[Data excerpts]
- - - -
(** The newest window began at the last slide and is still open. *)
Definition latest_ok (c : Z) t : Prop :=
  wt_last_slide t ≤ c ∧
  (wt_windows t = [] ∨ ∃ ws n, wt_windows t = ws ++ [n] ∧ wn_start_time n = wt_last_slide t ∧ wn_end_time n = wt_last_slide t + window_size).
(** A turn up to where it receives *)
Definition windows_before_receive u t w : list Window := (complete_windows strategy u (wt_windows (slide window_size slide_interval u t)) w).1.
Lemma newest_window_kept delay c u t w :
  0 < slide_interval → slide_interval + delay ≤ window_size → c < wu_now u ≤ wu_checked u → wu_checked u ≤ wu_at u ≤ wu_now u + delay →
  latest_ok c t → let t' := slide window_size slide_interval u t in
  wt_last_slide t' ≤ wu_now u ∧ wu_at u < wt_last_slide t' + window_size ∧
  ((windows_before_receive u t w = [] ∧ wt_windows t = []) ∨
   ∃ ws n, windows_before_receive u t w = ws ++ [n] ∧ wn_start_time n = wt_last_slide t' ∧ wn_end_time n = wt_last_slide t' + window_size).
Proof.
  intros Hs Hd Hc Hat [Hl Hw] t'.
  assert (Ht' : wt_last_slide t' ≤ wu_now u ∧ wu_at u < wt_last_slide t' + window_size ∧ ((wt_windows t' = [] ∧ wt_windows t = []) ∨
    ∃ ws n, wt_windows t' = ws ++ [n] ∧ wn_start_time n = wt_last_slide t' ∧ wn_end_time n = wt_last_slide t' + window_size)).
  { unfold t', slide. destruct (slide_interval <=? _) eqn:E; cbn.
    - split_and!; [lia|lia|]. right. by exists (wt_windows t), (mkWindow (wu_now u) (wu_now u + window_size) []).
    - split_and!; [lia|lia|]. destruct Hw as [Hw|Hw]; [by left|by right]. }
  destruct Ht' as (H1 & H2 & H3). split_and!; [done|done|]. unfold windows_before_receive.
  destruct (complete_windows_split u (wt_windows (slide window_size slide_interval u t)) w) as (popped & E & Hp & _).
  fold t' in E. destruct H3 as [[H3 H4]|(ws & n & H3 & H4 & H5)].
  - left. split; [|done]. fold t'. by rewrite H3.
  - right. fold t'. destruct (complete_windows strategy u (wt_windows t') w).1 as [|x l _] using rev_ind.
    + rewrite app_nil_r in E. rewrite Forall_forall in Hp. exfalso.
      assert (Hn : n ∈ popped) by (rewrite <- E, H3; set_solver). apply Hp in Hn. lia.
    + rewrite H3, app_assoc in E. apply app_inj_tail in E as [_ <-]. by exists l, n.
Qed.
Lemma latest_step delay c u t w :
  0 < slide_interval → slide_interval + delay ≤ window_size → c < wu_now u ≤ wu_checked u → wu_checked u ≤ wu_at u ≤ wu_now u + delay →
  latest_ok c t → latest_ok (wu_at u) (window_turn strategy window_size slide_interval u t w).1.
Proof.
  intros Hs Hd Hc Hat Hok. destruct (newest_window_kept delay c u t w Hs Hd Hc Hat Hok) as (H1 & H2 & H3). unfold windows_before_receive in H3.
  unfold window_turn. destruct Hok as [Hl Hw].
  destruct (wt_alive t); cbn [negb]; [|split; [cbn; lia|done]]. destruct (wu_running u); cbn [negb]; [|split; [cbn; lia|by left]].
  destruct (complete_windows _ _ _ _) as [rest w1]. cbn [fst] in H3.
  destruct (wu_incoming u) as [m| | |]; cbn [fst]; (split; [cbn; lia|]); cbn; try (by left); destruct H3 as [[-> _]|(ws & n & -> & H4 & H5)]; try (by left);
    right; [|by exists ws, n..].
  exists (add_to_window (wu_at u) m <$> ws), (add_to_window (wu_at u) m n). rewrite fmap_app. split_and!; [done|..]; unfold add_to_window; by destruct (_ && _).
Qed.
Lemma latest_run delay c us s :
  0 < slide_interval → slide_interval + delay ≤ window_size → on_time delay c us → latest_ok c s.1.1 → latest_ok (clock c us) (window_run us s).1.1.
Proof.
  intros Hs Hd. revert c s. induction us as [|u us IH]; intros c s; [done|]. cbn. intros (H1 & H2 & H3) Hok. apply IH; [done|]. by eapply latest_step.
Qed.

Definition window_start (now : Z) (p : P) (output : option S) : WindowTask * StreamWorld P S * list (Z * Message) :=
  (window_task_new now, mkWorld p output metrics_default [], []).

(** A window holds the messages of its time.  Whatever the processor and
    the producer answer, every group the processor is given consists of all
    messages that arrived within one stretch of the length of a window, in
    order; and when the delay between an iteration and its message is at most
    the window's length minus the slide interval, every message that arrives
    once there is a window is in one. *)
Theorem windows_hold_their_messages delay now (p : P) (output : option S) us :
  on_time delay now us →
  let '(t, w, arrivals) := window_run us (window_start now p output) in
  (∀ g, g ∈ groups (wd_log w) → ∃ a, g = arrived a (a + window_size) arrivals)
  ∧ (∀ u m, 0 < slide_interval → slide_interval + delay ≤ window_size → on_time delay (clock now us) [u] →
      wt_alive t = true → wt_windows t ≠ [] → wu_running u = true → wu_incoming u = GotMessage m →
      ∃ n, n ∈ wt_windows (window_turn strategy window_size slide_interval u t w).1
        ∧ wn_start_time n ≤ wu_at u < wn_end_time n ∧ m ∈ wn_messages n).
Proof.
  intros Hus. assert (Hok : windows_ok now (window_start now p output)).
  { split; cbn; [done|by intros n ?%elem_of_nil|by intros g ?%elem_of_nil]. }
  pose proof (window_run_ok delay now us _ Hus Hok) as [_ _ Hg].
  pose proof (latest_run delay now us (window_start now p output)) as Hlatest.
  destruct (window_run us (window_start now p output)) as [[t w] arrivals]. cbn in Hg, Hlatest. split.
  - intros g (a & _ & ->)%Hg. by exists a.
  - intros u m Hs Hd (Hc & Hat & _) Ha Hne Hrun Hin.
    assert (Hl : latest_ok (clock now us) t) by (apply Hlatest; [done..|]; cbn; split; [cbn; lia|by left]).
    destruct (newest_window_kept delay _ u t w Hs Hd Hc Hat Hl) as (H1 & H2 & [[_ ?]|(ws & n & H3 & H4 & H5)]); [done|].
    unfold windows_before_receive in H3. unfold window_turn. rewrite Ha, Hrun, Hin. cbn [negb].
    destruct (complete_windows _ _ _ _) as [rest w1]. cbn in H3. subst rest. cbn. exists (add_to_window (wu_at u) m n).
    split; [rewrite fmap_app; apply elem_of_app; right; by left|].
    unfold add_to_window. rewrite (proj2 (Z.leb_le _ _)), (proj2 (Z.ltb_lt _ _)) by lia. cbn. split; [lia|]. apply elem_of_app; right; by left.
Qed.
End windows.

(** *** Message by message *)

Section individual.
Context {P : Type} {processor : MessageProcessor P} {S : Type} {producer : OutputProducer S}.
Context (config : StreamConfig).
Implicit Types (w : StreamWorld P S) (t : IndividualTask).

Lemma send_to_output_log m w : ∃ sent, wd_log (send_to_output m w).2 = wd_log w ++ sent ∧ Forall is_sent sent.
Proof.
  unfold send_to_output. destruct (wd_producer w) as [s|]; [|exists []; by rewrite app_nil_r]. destruct (send m s) as [r s'].
  eexists [_]. split; [done|]. by constructor.
Qed.
Lemma process_single_log timed_out m w :
  ∃ ok sent, wd_log (process_single_message timed_out m w).2 = wd_log w ++ Handed [m] ok :: sent ∧ Forall is_sent sent
    ∧ ((process_single_message timed_out m w).1 = COk tt → ok = true).
Proof.
  unfold process_single_message. destruct (process m (wd_processor w)) as [r p]. destruct timed_out; [by exists false, []|].
  destruct r as [[out|]|e]; [|by exists true, []|by exists false, []].
  match goal with |- context [send_to_output out ?w1] => destruct (send_to_output_log out w1) as (sent & -> & Hs) end.
  exists true, sent. split_and!; [cbn; by rewrite <- app_assoc|done|done].
Qed.
(** A message is given to the processor once and then has one answer. *)
Lemma individual_task_reads strategy now took timed_out m w (log' := wd_log (individual_task strategy now took timed_out m w)) :
  receipts log' = receipts (wd_log w) ∧ handed log' = handed (wd_log w) ++ [m] ∧ answered log' = answered (wd_log w) ++ [m]
  ∧ (justified strategy (wd_log w) → justified strategy log').
Proof.
  unfold log', individual_task. destruct (process_single_log timed_out m w) as (ok & sent & Hlog & Hs & Hok).
  destruct (process_single_message timed_out m w) as [r w1]. cbn [fst snd] in *.
  set (ans := match r with COk _ => Acked m | CErr _ => failed_answer strategy m end).
  assert (Hans : wd_log (match r with COk _ => measure (update_success_metrics now took) (ack m w1) | CErr _ => handle_processing_error strategy m w1 end)
    = wd_log w ++ [Handed [m] ok] ++ sent ++ [ans]).
  { unfold ans. rewrite (cons_middle (Handed [m] ok)) in Hlog. destruct r; rewrite ?handle_log; cbn [measure ack emit wd_log]; rewrite Hlog; by rewrite <- !app_assoc. }
  replace (match r with COk _ => _ | CErr _ => _ end) with
    (match r with COk _ => measure (update_success_metrics now took) (ack m w1) | CErr _ => handle_processing_error strategy m w1 end) by (by destruct r).
  rewrite Hans. destruct (sent_silent _ Hs) as (S1 & S2 & S3). unfold handed. rewrite !receipts_app, !groups_app, !answered_app, !concat_app, S1, S2, S3.
  assert (Hone : receipts [ans] = [] ∧ groups [ans] = [] ∧ answered [ans] = [m] ∧ (ans = Acked m → ok = true ∨ lossy strategy = true)).
  { unfold ans, failed_answer. destruct r as [[]|e]; [|destruct (lossy strategy)]; split_and!; auto; done. }
  destruct Hone as (O1 & O2 & O3 & O4). rewrite O1, O2, O3. cbn. rewrite !app_nil_r. split_and!; [done..|].
  intros Hj. rewrite (cons_middle (Handed [m] ok)), !app_assoc. apply justified_snoc.
  - apply justified_app; [by apply justified_snoc|]. intros m' Hm. rewrite Forall_forall in Hs. by apply Hs in Hm.
  - intros m' Hm'. assert (m' = m) as ->.
    { revert Hm'. unfold ans, failed_answer. destruct r; [by intros [= ->]|]. destruct (lossy strategy); [by intros [= ->]|done]. }
    exists [m], ok. split; [apply elem_of_app; left; apply elem_of_app; right; by left|]. split; [by left|]. auto.
Qed.

Definition individual_run (us : list IndividualTurn) (s : IndividualTask * StreamWorld P S) : IndividualTask * StreamWorld P S :=
  foldl (λ s u, individual_turn config u s.1 s.2) s us.
Definition individual_ok (s : IndividualTask * StreamWorld P S) : Prop :=
  answered (wd_log s.2) = handed (wd_log s.2)
  ∧ answered (wd_log s.2) ++ iv_in_flight s.1 ++ option_list (iv_waiting s.1) ≡ₚ receipts (wd_log s.2)
  ∧ justified (sg_error_strategy config) (wd_log s.2).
- - - -
PROBLEM STATEMENT:
The required output is every line above from the one with "latest_ok c t → latest_ok" down to the one with "Lemma latest_run delay", restated word for word, ends included.

FINISHED TASK:
  latest_ok c t → latest_ok (wu_at u) (window_turn strategy window_size slide_interval u t w).1.
Proof.
  intros Hs Hd Hc Hat Hok. destruct (newest_window_kept delay c u t w Hs Hd Hc Hat Hok) as (H1 & H2 & H3). unfold windows_before_receive in H3.
  unfold window_turn. destruct Hok as [Hl Hw].
  destruct (wt_alive t); cbn [negb]; [|split; [cbn; lia|done]]. destruct (wu_running u); cbn [negb]; [|split; [cbn; lia|by left]].
  destruct (complete_windows _ _ _ _) as [rest w1]. cbn [fst] in H3.
  destruct (wu_incoming u) as [m| | |]; cbn [fst]; (split; [cbn; lia|]); cbn; try (by left); destruct H3 as [[-> _]|(ws & n & -> & H4 & H5)]; try (by left);
    right; [|by exists ws, n..].
  exists (add_to_window (wu_at u) m <$> ws), (add_to_window (wu_at u) m n). rewrite fmap_app. split_and!; [done|..]; unfold add_to_window; by destruct (_ && _).
Qed.
Lemma latest_run delay c us s :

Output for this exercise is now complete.